Face à ce constat, l’usine a été mise en demeure par les autorités de mettre un terme à ces émissions… Mais le mal a déjà été fait pour de nombreux riverains, comme cette maman de deux enfants nés en 2014 et en 2016 et diagnostiqués autistes. Interrogée par Le Monde, elle explique avoir réalisé un test de Dépakinémie en 2018 qui s’est révélé positif alors même que la production de l’usine était à l’arrêt.
Malformations, TSA : “cela pourrait représenter des milliers d’enfants”
Combien d’autres victimes de ces rejets toxiques pourrait-il y avoir dans la région ? “C’est difficile à quantifier, nous explique Marine Martin, présidente de l’Apesac (Association d’Aide aux Parents d’Enfants souffrant du Syndrome de l’Anti-Convulsivant).
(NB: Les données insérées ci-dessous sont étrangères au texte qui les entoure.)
(** The search for an empty dirent: the offset where the loop stops *)
Fixpoint dirlink_loop (dp : nat) (off : Z) (fuel : nat) : M fst Z :=
  match fuel with
  | O => out_of_fuel
  | S fuel =>
      let! i := geti dp in
      if off <? isize i then
        let! r := readi dp false de_link off DIRENT in
        if negb (r =? DIRENT) then panic "dirlink read"
        else
          let! m := getmem in
          if de_inum m de_link =? 0 then ret off
          else dirlink_loop dp (off + DIRENT) fuel
      else ret off
  end.

Definition dirlink (dp : nat) (name inum_ : Z) : M fst Z :=
  let! r := dirlookup dp name in
  match r with
  | Some (ip, _) => iput ip ;;; ret (-1)
  | None =>
      let! i := geti dp in
      let! off := dirlink_loop dp 0 (S (S (Z.to_nat (isize i / DIRENT)))) in
      setmem (fun m => strncpy m (de_name de_link) name DIRSIZ) ;;;
      setmem (fun m => store_le m de_link inum_ 2) ;;;
      let! r := writei dp false de_link off DIRENT in
      if negb (r =? DIRENT) then ret (-1) else ret 0
  end.

(** ** Paths *)

Definition SLASH : Z := 47.

(** while( *path == '/') path++;  and  while( *path != '/' && *path != 0) path++; *)
Fixpoint skip_slashes (m : mem) (p : Z) (fuel : nat) : option Z :=
  match fuel with
  | O => None
  | S fuel => if m p =? SLASH then skip_slashes m (p + 1) fuel else Some p
  end.

Fixpoint skip_name (m : mem) (p : Z) (fuel : nat) : option Z :=
  match fuel with
  | O => None
  | S fuel => if (negb (m p =? SLASH) && negb (m p =? 0))%bool then skip_name m (p + 1) fuel else Some p
  end.

(** skipelem(path, name): the rest of the path, or 0 at its end; paths are
    shorter than MAXPATH. *)
Definition skipelem (path name : Z) : M fst Z :=
  let! m := getmem in
  match skip_slashes m path MAXPATH with
  | None => out_of_fuel
  | Some s =>
      if m s =? 0 then ret 0
      else
        match skip_name m s MAXPATH with
        | None => out_of_fuel
        | Some p =>
            let len := p - s in
            (if DIRSIZ <=? len then setmem (fun m => memmove m name s DIRSIZ)
             else
               setmem (fun m => memmove m name s len) ;;;
               setmem (fun m => store8 m (name + len) 0)) ;;;
            let! m := getmem in
            match skip_slashes m p MAXPATH with
            | None => out_of_fuel
            | Some p => ret p
            end
        end
  end.

Fixpoint namex_loop (ip : nat) (path : Z) (nameiparent : bool) (name : Z) (fuel : nat) : M fst (option nat) :=
  match fuel with
  | O => out_of_fuel
  | S fuel =>
      let! path := skipelem path name in
      if path =? 0 then
        if nameiparent then iput ip ;;; ret None
        else ret (Some ip)
      else
        ilock ip ;;;
        let! i := geti ip in
        if negb (itype i =? T_DIR) then iunlockput ip ;;; ret None
        else
          let! m := getmem in
          if (nameiparent && (m path =? 0))%bool then iunlock ip ;;; ret (Some ip)
          else
            let! next := dirlookup ip name in
            match next with
            | None => iunlockput ip ;;; ret None
            | Some (next, _) => iunlockput ip ;;; namex_loop next path nameiparent name fuel
            end
  end.

Definition namex (path : Z) (nameiparent : bool) (name : Z) : M fst (option nat) :=
  let! m := getmem in
  let! ip := if m path =? SLASH then iget ROOTDEV ROOTINO
             else let! cwd := get fcwd in idup cwd in
  namex_loop ip path nameiparent name MAXPATH.

(** [buf] is namei's local name[DIRSIZ]. *)
Definition namei (buf path : Z) : M fst (option nat) := namex path false buf.
Definition nameiparent (path name : Z) : M fst (option nat) := namex path true name.
End io.
Lemma used_clear_bit C sb b c :
  0 <= b -> 0 <= c -> (forall c, length (C c) = Z.to_nat BSIZE) ->
  used (upd C (BBLOCK b sb) (clear_bit b (C (BBLOCK b sb)))) sb c = if decide (c = b) then false else used C sb c.
Proof.
  intros Hb Hc Hl. destruct (bit_range b Hb) as (_ & _ & H8 & _).
  apply (used_update C sb b (fun x => Z.land x (u8 (Z.lnot (Z.shiftl 1 (b mod 8))))) false); try done.
  - intros c' Hne Hc' E1 E2. destruct (bit_range c' Hc') as (_ & _ & H8' & _). rewrite testbit_land_clear by lia.
    rewrite (proj2 (Z.eqb_neq _ _)); [done|]. intros E3. by apply Hne, (bit_unique sb).
  - rewrite testbit_land_clear, Z.eqb_refl by lia. done.
Qed.

(** The blocks a process may hold while it allocates: neither the bitmap nor a free block *)
Definition holds_none_of (s : fst) : Prop :=
  (forall b, bmapstart (sb s) <= b < datastart (sb s) -> b ∉ thold (tx s)) /\
  (forall b, 0 <= b < sbsize (sb s) -> used (tcont (tx s)) (sb s) b = false -> b ∉ thold (tx s)).

Lemma BBLOCK_range sb b : 0 <= b < sbsize sb -> bmapstart sb <= BBLOCK b sb < datastart sb.
Proof.
  intros Hb. unfold BBLOCK, datastart, BPB, BSIZE. pose proof (Z.div_pos b (1024 * 8)).
  pose proof (Z.div_le_mono b (sbsize sb) (1024 * 8)). lia.
Qed.

Lemma meta_loggable sb b : layout sb -> bmapstart sb <= b -> b < 2 ^ 31 -> loggable sb b.
Proof.
  intros [L1 L2 L3 L4] Hb Hb'. unfold loggable. assert (0 <= ninodes sb / IPB) by (apply Z.div_pos; [lia|done]). lia.
Qed.

Lemma free_is_data C sb b : fs_ok C sb -> 0 <= b < sbsize sb -> used C sb b = false -> datastart sb <= b.
Proof.
  intros F Hb Hu. destruct (Z.le_gt_cases (datastart sb) b); [done|]. rewrite (fo_meta _ _ F) in Hu by lia. done.
Qed.

(** The state after balloc has taken block [b] *)
Definition allocated (b : Z) (s : fst) : fst :=
  with_block b (fun _ => zero_block) (with_block (BBLOCK b (sb s)) (set_bit b) s).

Section in_group.
Context (sb : superblock) (b0 bi : Z).
Hypothesis Hb0 : b0 mod BPB = 0.
Hypothesis Hbi : 0 <= bi < BPB.

Lemma group_block : 0 <= b0 -> BBLOCK (b0 + bi) sb = BBLOCK b0 sb.
Proof.
  intros. unfold BBLOCK. f_equal. rewrite (Z.div_mod b0 BPB), Hb0, Z.add_0_r by (unfold BPB, BSIZE; lia).
  rewrite Z.mul_comm, Z.div_add_l, Z.div_mul, (Z.div_small bi) by (unfold BPB, BSIZE in *; lia). lia.
Qed.

Lemma group_byte : bit_byte (b0 + bi) = bi / 8.
Proof. unfold bit_byte. rewrite <- Zplus_mod_idemp_l, Hb0, Z.add_0_l. by rewrite (Z.mod_small bi BPB). Qed.

Lemma group_bit : 0 <= b0 -> (b0 + bi) mod 8 = bi mod 8.
Proof.
  intros. destruct (bit_range (b0 + bi)) as (_ & _ & _ & <-); [lia|].
  rewrite <- Zplus_mod_idemp_l, Hb0, Z.add_0_l. by rewrite (Z.mod_small bi BPB).
Qed.
End in_group.

Lemma layout_bmap sb : layout sb -> 0 <= bmapstart sb /\ 0 <= sbsize sb / BPB.
Proof.
  intros [L1 L2 L3 L4]. assert (0 <= ninodes sb / IPB) by (apply Z.div_pos; [lia|done]).
  split; [lia|]. apply Z.div_pos; [lia|done].
Qed.

Lemma balloc_loop_spec dev s fuel b0 :
  fs_ok (tcont (tx s)) (sb s) -> holds_none_of s -> room s 2 ->
  b0 mod BPB = 0 -> 0 <= b0 -> sbsize (sb s) <= b0 + BPB * (Z.of_nat fuel - 1) -> (1 <= fuel)%nat ->
  (forall b, 0 <= b < b0 -> b < sbsize (sb s) -> used (tcont (tx s)) (sb s) b = true) ->
  (exists b, b0 <= b < sbsize (sb s) /\ used (tcont (tx s)) (sb s) b = false /\
     (forall c, 0 <= c < b -> used (tcont (tx s)) (sb s) c = true) /\
     balloc_loop dev b0 fuel s = Ret b (allocated b s)) \/
  ((forall b, 0 <= b < sbsize (sb s) -> used (tcont (tx s)) (sb s) b = true) /\ balloc_loop dev b0 fuel s = Ret 0 s).
Proof.
  intros F Hh Hr Hm. pose proof (fo_layout _ _ F) as Ly. pose proof (ly_data _ Ly) as Hds. destruct (layout_bmap _ Ly) as [Hbm Hq]. pose proof (ly_size _ Ly).
  revert b0 Hm. induction fuel as [|fuel IH]; intros b0 Hm Hb0 Hf Hf1 Hall; [lia|]. cbn [balloc_loop]. rewrite bind_get.
  destruct (Z.ltb_spec b0 (sbsize (sb s))) as [Hlt|Hge].
  2: { right. split; [intros; apply Hall; lia|done]. }
  pose proof (BBLOCK_range (sb s) b0 ltac:(lia)) as HB.
  assert (Hnh : BBLOCK b0 (sb s) ∉ thold (tx s)) by (apply (proj1 Hh); lia).
  assert (Hr1 : room s 1) by (eapply room_weaken; [done|lia]).
  rewrite (bind_ret_intro _ _ _ _ _ (bread_run dev _ s Hnh Hr1)).
  rewrite (bind_ret_intro _ _ _ _ _ (bdata_run _ (with_hold _ s))).
  change (tcont (tx (with_hold (BBLOCK b0 (sb s)) s))) with (tcont (tx s)).
  pose proof (find_bit_spec (tcont (tx s) (BBLOCK b0 (sb s))) b0 (sbsize (sb s)) (Z.to_nat BPB) 0 ltac:(lia)) as Hfb. cbv zeta in Hfb.
  rewrite Z2Nat.id, Z.add_0_l in Hfb by done. destruct (find_bit _ _ _ _ _) as [bi|].
  - destruct Hfb as (Hbi & Hsz & Hfree & Hbefore). left. exists (b0 + bi).
    assert (Hbi' : 0 <= bi < BPB) by lia.
    pose proof (group_block (sb s) b0 bi Hm Hbi' Hb0) as G1. pose proof (group_byte b0 bi Hm Hbi') as G2. pose proof (group_bit b0 bi Hm Hbi' Hb0) as G3.
    assert (Hu : used (tcont (tx s)) (sb s) (b0 + bi) = false) by (unfold used; by rewrite G1, G2, G3).
    assert (Hgrp : forall b, b0 <= b < b0 + bi -> used (tcont (tx s)) (sb s) b = true).
    { intros b Hb. assert (Hb' : 0 <= b - b0 < BPB) by lia. replace b with (b0 + (b - b0)) by lia. unfold used.
      rewrite (group_block (sb s) b0 _ Hm Hb' Hb0), (group_byte b0 _ Hm Hb'), (group_bit b0 _ Hm Hb' Hb0). apply Hbefore. lia. }
    split_and!; [lia|lia|done| |].
    { intros c Hc. destruct (Z.lt_ge_cases c b0); [apply Hall; lia|apply Hgrp; lia]. }
    pose proof (free_is_data _ _ (b0 + bi) F ltac:(lia) Hu) as Hd.
    pose proof (store_log_run (BBLOCK b0 (sb s)) (set_bit (b0 + bi)) s Hnh Hr1 ltac:(apply meta_loggable; (done || lia))) as E.
    unfold set_bit in E at 1 2. rewrite G2, G3 in E.
    specialize (E ltac:(rewrite length_wr; apply (fo_len _ _ F))). apply bind_ret_inv in E as ([] & s1 & E1 & E2).
    rewrite (bind_ret_intro _ _ _ _ _ E1), (bind_ret_intro _ _ _ _ _ E2).
    assert (Hdr : tdirty (tx s) = []) by apply Hr.
    assert (Hlg : loggable (sb s) (b0 + bi)) by (apply meta_loggable; [done|unfold datastart in *; lia|lia]).
    set (s2 := with_block (BBLOCK b0 (sb s)) (set_bit (b0 + bi)) s).
    rewrite (bind_ret_intro _ _ _ _ _ (brelse_run _ s2 Hnh ltac:(unfold s2, with_block; fsimpl; rewrite Hdr; apply not_elem_of_nil))).
    rewrite (bind_ret_intro _ _ _ _ _ (bzero_run dev (b0 + bi) s2 ltac:(apply (proj2 Hh); (done || lia)) ltac:(by apply room_with_block) Hlg)).
    unfold allocated. rewrite G1. done.
  - assert (Hdr : tdirty (tx s) = []) by apply Hr.
    rewrite (bind_ret_intro _ _ _ _ _ (brelse_run _ s Hnh ltac:(rewrite Hdr; apply not_elem_of_nil))).
    destruct (IH (b0 + BPB)) as [(b & Hb & Hu & Hlow & E)|[Hu E]].
    + rewrite <- Zplus_mod_idemp_r, Z.mod_same, Z.add_0_r by done. done.
    + unfold BPB, BSIZE. lia.
    + lia.
    + unfold BPB, BSIZE in *. lia.
    + intros b Hb Hbs. destruct (Z.lt_ge_cases b b0); [apply Hall; lia|].
      assert (Hbi' : 0 <= b - b0 < BPB) by lia. replace b with (b0 + (b - b0)) by lia. unfold used.
      rewrite (group_block (sb s) b0 _ Hm Hbi' Hb0), (group_byte b0 _ Hm Hbi'), (group_bit b0 _ Hm Hbi' Hb0).
      apply Hfb; lia.
    + left. exists b. split_and!; [unfold BPB, BSIZE in *; lia|lia|done|done|done].
    + right. done.
Qed.

Lemma isbytes_lor x y : 0 <= x < 256 -> 0 <= y < 256 -> 0 <= Z.lor x y < 256.
Proof.
  intros Hx Hy. split; [apply Z.lor_nonneg; lia|].
  destruct (Z.eq_dec (Z.lor x y) 0) as [->|Hn]; [lia|]. apply (Z.log2_lt_pow2 _ 8).
  - assert (0 <= Z.lor x y) by (apply Z.lor_nonneg; lia). lia.
  - rewrite Z.log2_lor by lia. apply Z.max_lub_lt.
    + destruct (Z.eq_dec x 0) as [->|]; [done|]. apply Z.log2_lt_pow2; lia.
    + destruct (Z.eq_dec y 0) as [->|]; [done|]. apply Z.log2_lt_pow2; lia.
Qed.

Lemma bit_byte_value k : 0 <= k < 8 -> 0 <= Z.shiftl 1 k < 256.
Proof.
  intros Hk. rewrite Z.shiftl_1_l. split; [apply Z.pow_nonneg; lia|].
  change 256 with (2 ^ 8). apply Z.pow_lt_mono_r; lia.
Qed.

Lemma isbytes_land x y : 0 <= x < 256 -> 0 <= y < 256 -> 0 <= Z.land x y < 256.
Proof.
  intros Hx Hy. split; [apply Z.land_nonneg; lia|].
  destruct (Z.eq_dec (Z.land x y) 0) as [->|Hn]; [lia|]. apply (Z.log2_lt_pow2 _ 8).
  - assert (0 <= Z.land x y) by (apply Z.land_nonneg; lia). lia.
  - eapply Z.le_lt_trans; [apply Z.log2_land; lia|]. apply Z.min_lt_iff. left.
    destruct (Z.eq_dec x 0) as [->|]; [done|]. apply Z.log2_lt_pow2; lia.
Qed.

Lemma isbytes_rd d i : isbytes d -> 0 <= rd d i < 256.
Proof. intros H. unfold rd. by apply isbytes_nth. Qed.

Lemma isbytes_wr d i v : isbytes d -> 0 <= v < 256 -> isbytes (wr d i v).
Proof. apply isbytes_insert. Qed.

Lemma isbytes_set_bit b d : 0 <= b -> isbytes d -> isbytes (set_bit b d).
Proof.
  intros Hb Hd. destruct (bit_range b Hb) as (_ & _ & ? & _).
  apply isbytes_wr; [done|]. apply isbytes_lor; [by apply isbytes_rd|by apply bit_byte_value].
Qed.

Lemma isbytes_clear_bit b d : 0 <= b -> isbytes d -> isbytes (clear_bit b d).
Proof. intros Hb Hd. apply isbytes_wr; [done|]. apply isbytes_land; [by apply isbytes_rd|apply u8_range]. Qed.

Lemma isbytes_zero : isbytes zero_block.
Proof. intros x Hx. unfold zero_block in Hx. apply elem_of_replicate in Hx as [-> _]. lia. Qed.

(** Contents changed in one block keep what [fs_ok] says but for the bitmap. *)
Lemma fs_ok_upd C sb b d :
  fs_ok C sb -> length d = Z.to_nat BSIZE -> isbytes d ->
  (forall c, 0 <= c < datastart sb -> used (upd C b d) sb c = true) -> fs_ok (upd C b d) sb.
Proof.
  intros [H1 H2 H3 H4] Hl Hb Hm. constructor; [done| | |done]; intros c; unfold upd; case_decide; done.
Qed.

Lemma used_other C sb b d c : BBLOCK c sb <> b -> used (upd C b d) sb c = used C sb c.
Proof. intros Hne. unfold used. by rewrite upd_other. Qed.

Lemma tcont_with_block b f s : tcont (tx (with_block b f s)) = upd (tcont (tx s)) b (f (tcont (tx s) b)).
Proof. done. Qed.

(** What balloc changed *)
Lemma allocated_spec b s :
  fs_ok (tcont (tx s)) (sb s) -> datastart (sb s) <= b < sbsize (sb s) ->
  fs_ok (tcont (tx (allocated b s))) (sb s) /\
  (forall c, 0 <= c < sbsize (sb s) -> used (tcont (tx (allocated b s))) (sb s) c = if decide (c = b) then true else used (tcont (tx s)) (sb s) c) /\
  tcont (tx (allocated b s)) b = zero_block /\
  (forall c, c <> b -> c <> BBLOCK b (sb s) -> tcont (tx (allocated b s)) c = tcont (tx s) c).
Proof.
  intros F Hb. pose proof (fo_layout _ _ F) as Ly. destruct (layout_bmap _ Ly) as [Hbm Hq]. pose proof (ly_size _ Ly).
  assert (Hb0 : 0 <= b) by (unfold datastart in Hb; lia).
  unfold allocated. rewrite !tcont_with_block. set (C := tcont (tx s)) in *. set (sb0 := sb s) in *.
  set (C1 := upd C (BBLOCK b sb0) (set_bit b (C (BBLOCK b sb0)))).
  assert (HB : forall c, 0 <= c < sbsize sb0 -> BBLOCK c sb0 <> b).
  { intros c Hc. pose proof (BBLOCK_range sb0 c Hc). lia. }
  assert (Hu : forall c, 0 <= c < sbsize sb0 -> used (upd C1 b zero_block) sb0 c = if decide (c = b) then true else used C sb0 c).
  { intros c Hc. rewrite used_other by (by apply HB). apply used_set_bit; [done|lia|apply (fo_len _ _ F)]. }
  split_and!.
  - apply fs_ok_upd; [|apply length_replicate|apply isbytes_zero|].
    + apply fs_ok_upd; [done| | |].
      * unfold set_bit. rewrite length_wr. apply (fo_len _ _ F).
      * apply isbytes_set_bit; [done|apply (fo_bytes _ _ F)].
      * intros c Hc. rewrite used_set_bit by (lia || apply (fo_len _ _ F)). case_decide; [done|by apply (fo_meta _ _ F)].
    + intros c Hc. rewrite Hu by lia. case_decide; [done|by apply (fo_meta _ _ F)].
  - exact Hu.
  - by rewrite upd_same.
  - intros c Hc1 Hc2. rewrite upd_other by done. unfold C1. by rewrite upd_other.
Qed.

Lemma balloc_spec dev s :
  fs_ok (tcont (tx s)) (sb s) -> holds_none_of s -> room s 2 ->
  (exists b, datastart (sb s) <= b < sbsize (sb s) /\ used (tcont (tx s)) (sb s) b = false /\
     (forall c, 0 <= c < b -> used (tcont (tx s)) (sb s) c = true) /\ balloc dev s = Ret b (allocated b s)) \/
  ((forall b, 0 <= b < sbsize (sb s) -> used (tcont (tx s)) (sb s) b = true) /\ balloc dev s = Ret 0 s).
Proof.
  intros F Hh Hr. pose proof (ly_size _ (fo_layout _ _ F)). unfold balloc. rewrite bind_get.
  assert (Hq : 0 <= sbsize (sb s) / BPB) by (apply Z.div_pos; [lia|done]).
  destruct (balloc_loop_spec dev s (S (S (Z.to_nat (sbsize (sb s) / BPB)))) 0 F Hh Hr) as [(b & Hb & Hu & Hlow & E)|[Hu E]]; try done; try lia.
  - pose proof (Z.mul_succ_div_gt (sbsize (sb s)) BPB). unfold BPB, BSIZE in *. lia.
  - left. exists b. split_and!; [|lia|done|done|done]. apply (free_is_data _ _ b F); [lia|done].
  - by right.
Qed.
Mais cela pourrait représenter des milliers d’enfants.” La fondatrice de l’association souhaite que des investigations soient menées auprès de la population et notamment sur les enfants du secteur. “Dans le cadre de l’instruction qui a débuté le 10 novembre, j’ai demandé au juge d’instruction de prendre les données de l’Assurance Maladie afin de regarder si parmi les habitants qui vivent dans le bassin de Lacq [lieu où se trouve l’usine de Sanofi, ndlr], il n’y aurait pas un nombre anormalement élevé d’enfants présentant des malformations et/ou des troubles du spectre autistique”, précise-t-elle avant d’ajouter : “le coût ne serait pas énormissime, donc j’espère qu’elle accédera à mes demandes”.
Contactée par l’AFP, l’entreprise pharmaceutique a indiqué n’avoir “pas connaissance de cette procédure”. Sanofi affirme qu’“à ce stade, aucune” des études déjà réalisées ou en cours “n’a permis de faire ressortir un risque particulier” lié aux “émissions atmosphériques” générées par la fabrication du médicament.
La Dépakine était déjà revenue sur le devant de la scène l’été dernier, suite à la publication de cette étude montrant une augmentation du risque de troubles neurodéveloppementaux chez les enfants dont le père a été traité par valproate ou ses dérivés (Dépakine, Dépakote, Dépamide, Micropakine et génériques), dans les trois mois avant la conception, comparativement aux pères traités par d’autres antiépileptiques (lamotrigine ou lévétiracétam).